What the task requires = Among the entries, find each line that includes the string "eexists" and list it.

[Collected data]
# # # #
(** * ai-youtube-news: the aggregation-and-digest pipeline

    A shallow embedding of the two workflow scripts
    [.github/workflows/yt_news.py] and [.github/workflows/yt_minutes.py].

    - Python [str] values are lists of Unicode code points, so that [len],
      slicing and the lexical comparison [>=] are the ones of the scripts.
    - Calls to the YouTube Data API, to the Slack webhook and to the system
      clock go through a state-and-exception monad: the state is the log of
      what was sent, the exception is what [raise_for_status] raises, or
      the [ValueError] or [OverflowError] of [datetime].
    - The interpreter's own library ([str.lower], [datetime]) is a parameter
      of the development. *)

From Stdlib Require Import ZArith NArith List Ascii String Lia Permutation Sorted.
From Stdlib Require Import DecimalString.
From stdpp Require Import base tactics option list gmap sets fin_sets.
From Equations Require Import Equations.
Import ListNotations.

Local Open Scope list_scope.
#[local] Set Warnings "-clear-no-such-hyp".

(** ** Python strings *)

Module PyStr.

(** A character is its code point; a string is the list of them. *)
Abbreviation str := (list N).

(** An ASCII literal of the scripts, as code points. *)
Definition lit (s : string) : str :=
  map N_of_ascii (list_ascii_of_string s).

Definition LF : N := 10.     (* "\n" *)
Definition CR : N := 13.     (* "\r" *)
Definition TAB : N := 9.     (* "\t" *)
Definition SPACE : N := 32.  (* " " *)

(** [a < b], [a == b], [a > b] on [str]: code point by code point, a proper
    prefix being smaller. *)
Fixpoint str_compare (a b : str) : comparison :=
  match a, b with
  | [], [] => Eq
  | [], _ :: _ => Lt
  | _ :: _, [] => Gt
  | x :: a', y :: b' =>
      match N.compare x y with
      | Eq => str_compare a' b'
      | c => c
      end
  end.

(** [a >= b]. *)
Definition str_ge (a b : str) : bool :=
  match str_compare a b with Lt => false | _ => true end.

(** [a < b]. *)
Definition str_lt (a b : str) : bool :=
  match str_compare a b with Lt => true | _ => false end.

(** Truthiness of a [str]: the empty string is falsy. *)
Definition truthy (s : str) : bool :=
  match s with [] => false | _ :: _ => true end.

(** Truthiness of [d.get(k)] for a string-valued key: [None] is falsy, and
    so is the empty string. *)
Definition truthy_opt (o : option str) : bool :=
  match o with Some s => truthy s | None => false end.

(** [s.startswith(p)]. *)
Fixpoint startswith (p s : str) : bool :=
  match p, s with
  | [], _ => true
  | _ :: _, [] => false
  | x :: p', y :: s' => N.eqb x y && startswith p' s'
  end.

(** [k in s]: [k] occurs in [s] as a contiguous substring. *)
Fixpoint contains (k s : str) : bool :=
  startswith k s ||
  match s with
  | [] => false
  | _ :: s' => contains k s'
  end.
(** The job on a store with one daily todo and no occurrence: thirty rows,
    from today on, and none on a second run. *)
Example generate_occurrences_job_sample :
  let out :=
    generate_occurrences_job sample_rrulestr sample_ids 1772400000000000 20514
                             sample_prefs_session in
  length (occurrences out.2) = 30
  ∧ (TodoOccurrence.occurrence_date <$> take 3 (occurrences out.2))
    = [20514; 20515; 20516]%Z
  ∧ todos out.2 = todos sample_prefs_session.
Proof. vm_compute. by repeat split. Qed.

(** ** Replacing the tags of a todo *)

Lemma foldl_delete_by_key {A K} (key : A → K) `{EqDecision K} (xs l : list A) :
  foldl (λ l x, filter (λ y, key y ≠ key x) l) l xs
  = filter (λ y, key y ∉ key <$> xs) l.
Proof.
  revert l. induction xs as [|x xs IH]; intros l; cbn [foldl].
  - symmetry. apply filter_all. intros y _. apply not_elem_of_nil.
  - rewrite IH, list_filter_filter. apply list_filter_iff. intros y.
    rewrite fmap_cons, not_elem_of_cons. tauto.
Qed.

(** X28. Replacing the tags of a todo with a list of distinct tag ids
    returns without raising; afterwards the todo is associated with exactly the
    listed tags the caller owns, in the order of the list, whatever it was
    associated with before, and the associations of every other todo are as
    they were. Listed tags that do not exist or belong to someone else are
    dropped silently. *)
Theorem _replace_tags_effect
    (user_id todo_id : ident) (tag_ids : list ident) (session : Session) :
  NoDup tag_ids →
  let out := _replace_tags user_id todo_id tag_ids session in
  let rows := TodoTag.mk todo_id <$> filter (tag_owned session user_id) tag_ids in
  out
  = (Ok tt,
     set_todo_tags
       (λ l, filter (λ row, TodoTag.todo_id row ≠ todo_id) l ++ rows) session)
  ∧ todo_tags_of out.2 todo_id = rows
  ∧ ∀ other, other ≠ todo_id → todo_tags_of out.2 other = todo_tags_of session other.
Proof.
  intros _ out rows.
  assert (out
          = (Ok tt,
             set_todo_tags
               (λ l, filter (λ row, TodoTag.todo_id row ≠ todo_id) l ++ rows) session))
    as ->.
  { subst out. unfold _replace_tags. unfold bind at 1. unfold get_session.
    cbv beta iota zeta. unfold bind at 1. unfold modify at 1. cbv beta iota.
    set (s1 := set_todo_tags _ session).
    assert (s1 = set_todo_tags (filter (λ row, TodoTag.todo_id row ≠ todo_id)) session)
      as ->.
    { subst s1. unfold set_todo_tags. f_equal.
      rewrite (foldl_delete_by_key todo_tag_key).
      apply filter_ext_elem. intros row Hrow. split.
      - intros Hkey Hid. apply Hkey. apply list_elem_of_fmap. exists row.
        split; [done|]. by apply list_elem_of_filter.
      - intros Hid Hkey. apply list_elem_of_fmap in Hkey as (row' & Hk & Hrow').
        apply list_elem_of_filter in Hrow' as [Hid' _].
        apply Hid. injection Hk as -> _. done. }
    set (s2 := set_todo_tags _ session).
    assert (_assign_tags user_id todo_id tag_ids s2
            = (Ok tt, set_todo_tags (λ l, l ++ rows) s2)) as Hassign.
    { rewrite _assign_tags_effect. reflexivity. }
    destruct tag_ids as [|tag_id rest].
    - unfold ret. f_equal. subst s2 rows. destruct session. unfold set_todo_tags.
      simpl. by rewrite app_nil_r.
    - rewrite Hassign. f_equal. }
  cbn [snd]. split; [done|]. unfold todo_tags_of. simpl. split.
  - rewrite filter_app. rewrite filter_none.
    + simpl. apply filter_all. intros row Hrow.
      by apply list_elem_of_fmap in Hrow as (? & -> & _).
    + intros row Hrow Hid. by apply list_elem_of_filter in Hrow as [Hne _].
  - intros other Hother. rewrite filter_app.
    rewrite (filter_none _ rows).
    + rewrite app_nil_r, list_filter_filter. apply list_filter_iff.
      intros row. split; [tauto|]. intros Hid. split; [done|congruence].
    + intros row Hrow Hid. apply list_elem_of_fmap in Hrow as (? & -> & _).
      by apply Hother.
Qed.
# # # #
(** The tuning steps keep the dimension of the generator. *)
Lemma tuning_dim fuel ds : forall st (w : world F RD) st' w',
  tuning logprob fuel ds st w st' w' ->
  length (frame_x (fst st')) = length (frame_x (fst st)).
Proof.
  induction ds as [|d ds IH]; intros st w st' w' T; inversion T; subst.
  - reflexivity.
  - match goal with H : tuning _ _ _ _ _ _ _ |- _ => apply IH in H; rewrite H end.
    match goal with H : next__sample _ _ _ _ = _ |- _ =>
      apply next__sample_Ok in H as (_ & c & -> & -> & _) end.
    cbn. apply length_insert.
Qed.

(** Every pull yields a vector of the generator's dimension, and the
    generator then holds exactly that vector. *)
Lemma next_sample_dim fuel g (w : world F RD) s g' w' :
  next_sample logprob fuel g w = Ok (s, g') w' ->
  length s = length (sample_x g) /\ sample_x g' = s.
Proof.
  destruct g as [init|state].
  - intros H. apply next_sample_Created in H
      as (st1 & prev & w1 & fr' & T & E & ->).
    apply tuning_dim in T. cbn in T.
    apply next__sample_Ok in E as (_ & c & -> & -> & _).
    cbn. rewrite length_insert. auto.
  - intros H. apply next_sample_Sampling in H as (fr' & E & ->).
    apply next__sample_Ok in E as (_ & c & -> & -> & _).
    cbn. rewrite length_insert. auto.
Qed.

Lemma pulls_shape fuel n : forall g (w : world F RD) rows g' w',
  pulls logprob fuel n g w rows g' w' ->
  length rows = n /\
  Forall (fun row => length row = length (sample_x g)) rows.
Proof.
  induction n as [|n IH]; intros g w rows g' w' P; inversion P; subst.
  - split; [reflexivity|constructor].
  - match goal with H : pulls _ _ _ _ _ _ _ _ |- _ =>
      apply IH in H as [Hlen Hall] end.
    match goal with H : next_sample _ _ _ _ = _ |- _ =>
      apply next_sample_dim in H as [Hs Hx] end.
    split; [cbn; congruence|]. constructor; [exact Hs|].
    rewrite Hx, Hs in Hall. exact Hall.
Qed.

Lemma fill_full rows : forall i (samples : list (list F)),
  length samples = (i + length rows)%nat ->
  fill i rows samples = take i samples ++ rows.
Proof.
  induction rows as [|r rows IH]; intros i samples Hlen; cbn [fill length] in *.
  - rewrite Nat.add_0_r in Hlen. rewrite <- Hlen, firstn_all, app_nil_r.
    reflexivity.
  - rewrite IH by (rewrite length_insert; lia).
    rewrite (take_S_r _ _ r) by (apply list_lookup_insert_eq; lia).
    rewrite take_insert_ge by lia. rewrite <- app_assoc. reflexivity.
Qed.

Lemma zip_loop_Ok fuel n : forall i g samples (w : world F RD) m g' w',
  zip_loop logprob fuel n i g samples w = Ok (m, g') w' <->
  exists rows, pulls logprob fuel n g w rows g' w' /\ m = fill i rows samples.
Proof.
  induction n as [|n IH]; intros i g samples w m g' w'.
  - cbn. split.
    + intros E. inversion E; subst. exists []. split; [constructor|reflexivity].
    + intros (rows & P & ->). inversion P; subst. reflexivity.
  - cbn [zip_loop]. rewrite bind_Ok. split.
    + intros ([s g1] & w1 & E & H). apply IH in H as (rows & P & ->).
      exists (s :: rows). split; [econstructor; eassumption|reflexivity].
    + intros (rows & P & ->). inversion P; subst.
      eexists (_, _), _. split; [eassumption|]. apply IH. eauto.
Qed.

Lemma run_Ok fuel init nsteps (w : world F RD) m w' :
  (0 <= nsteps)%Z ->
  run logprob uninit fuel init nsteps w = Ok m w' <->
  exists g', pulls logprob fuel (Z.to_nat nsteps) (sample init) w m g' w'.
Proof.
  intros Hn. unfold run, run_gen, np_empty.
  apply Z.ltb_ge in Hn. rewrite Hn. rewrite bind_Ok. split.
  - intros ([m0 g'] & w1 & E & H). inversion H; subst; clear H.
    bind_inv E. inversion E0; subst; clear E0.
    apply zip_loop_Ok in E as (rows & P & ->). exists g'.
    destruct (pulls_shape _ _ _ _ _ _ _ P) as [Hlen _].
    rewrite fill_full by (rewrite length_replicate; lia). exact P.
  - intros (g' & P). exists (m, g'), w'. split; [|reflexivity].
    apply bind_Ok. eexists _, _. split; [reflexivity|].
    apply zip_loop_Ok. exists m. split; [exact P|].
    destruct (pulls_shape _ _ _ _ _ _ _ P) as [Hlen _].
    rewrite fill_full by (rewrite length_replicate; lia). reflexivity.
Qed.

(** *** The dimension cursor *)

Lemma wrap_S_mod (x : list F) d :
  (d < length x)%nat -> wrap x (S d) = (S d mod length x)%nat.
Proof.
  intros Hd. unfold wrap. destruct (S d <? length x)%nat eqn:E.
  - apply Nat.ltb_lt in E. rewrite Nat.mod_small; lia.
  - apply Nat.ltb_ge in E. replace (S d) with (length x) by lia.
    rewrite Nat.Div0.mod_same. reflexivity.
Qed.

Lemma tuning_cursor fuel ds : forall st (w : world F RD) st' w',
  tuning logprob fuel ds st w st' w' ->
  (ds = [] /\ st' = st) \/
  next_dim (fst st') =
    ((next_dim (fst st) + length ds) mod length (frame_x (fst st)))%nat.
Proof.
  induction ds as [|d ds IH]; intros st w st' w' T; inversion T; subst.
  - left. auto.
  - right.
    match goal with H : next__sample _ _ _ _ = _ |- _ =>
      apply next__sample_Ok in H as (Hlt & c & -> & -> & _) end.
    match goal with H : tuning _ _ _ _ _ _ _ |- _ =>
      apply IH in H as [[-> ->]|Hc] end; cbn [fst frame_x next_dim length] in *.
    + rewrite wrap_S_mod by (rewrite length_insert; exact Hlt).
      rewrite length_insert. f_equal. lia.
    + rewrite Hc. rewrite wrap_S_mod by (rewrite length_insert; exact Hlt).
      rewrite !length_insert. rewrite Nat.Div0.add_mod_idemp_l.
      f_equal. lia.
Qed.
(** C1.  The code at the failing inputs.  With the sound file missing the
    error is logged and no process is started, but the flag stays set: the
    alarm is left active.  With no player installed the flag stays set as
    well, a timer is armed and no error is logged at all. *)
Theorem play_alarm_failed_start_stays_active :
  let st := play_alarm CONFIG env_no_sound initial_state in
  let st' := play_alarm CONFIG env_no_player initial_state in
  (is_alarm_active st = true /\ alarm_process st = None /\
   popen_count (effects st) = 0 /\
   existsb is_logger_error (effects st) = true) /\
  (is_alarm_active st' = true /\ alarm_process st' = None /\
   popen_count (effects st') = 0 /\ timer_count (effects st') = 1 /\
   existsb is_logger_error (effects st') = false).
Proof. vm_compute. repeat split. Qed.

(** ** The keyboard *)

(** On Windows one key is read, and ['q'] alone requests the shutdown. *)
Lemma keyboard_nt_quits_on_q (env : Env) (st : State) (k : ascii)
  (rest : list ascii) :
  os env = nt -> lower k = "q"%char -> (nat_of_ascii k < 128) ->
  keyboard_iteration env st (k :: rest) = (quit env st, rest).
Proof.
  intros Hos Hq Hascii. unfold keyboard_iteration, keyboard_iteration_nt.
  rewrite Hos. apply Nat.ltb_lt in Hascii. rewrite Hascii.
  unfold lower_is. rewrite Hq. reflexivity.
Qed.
# # # #
Result =
      eexists (_, _), _. split; [eassumption|]. apply IH. eauto.
    apply bind_Ok. eexists _, _. split; [reflexivity|].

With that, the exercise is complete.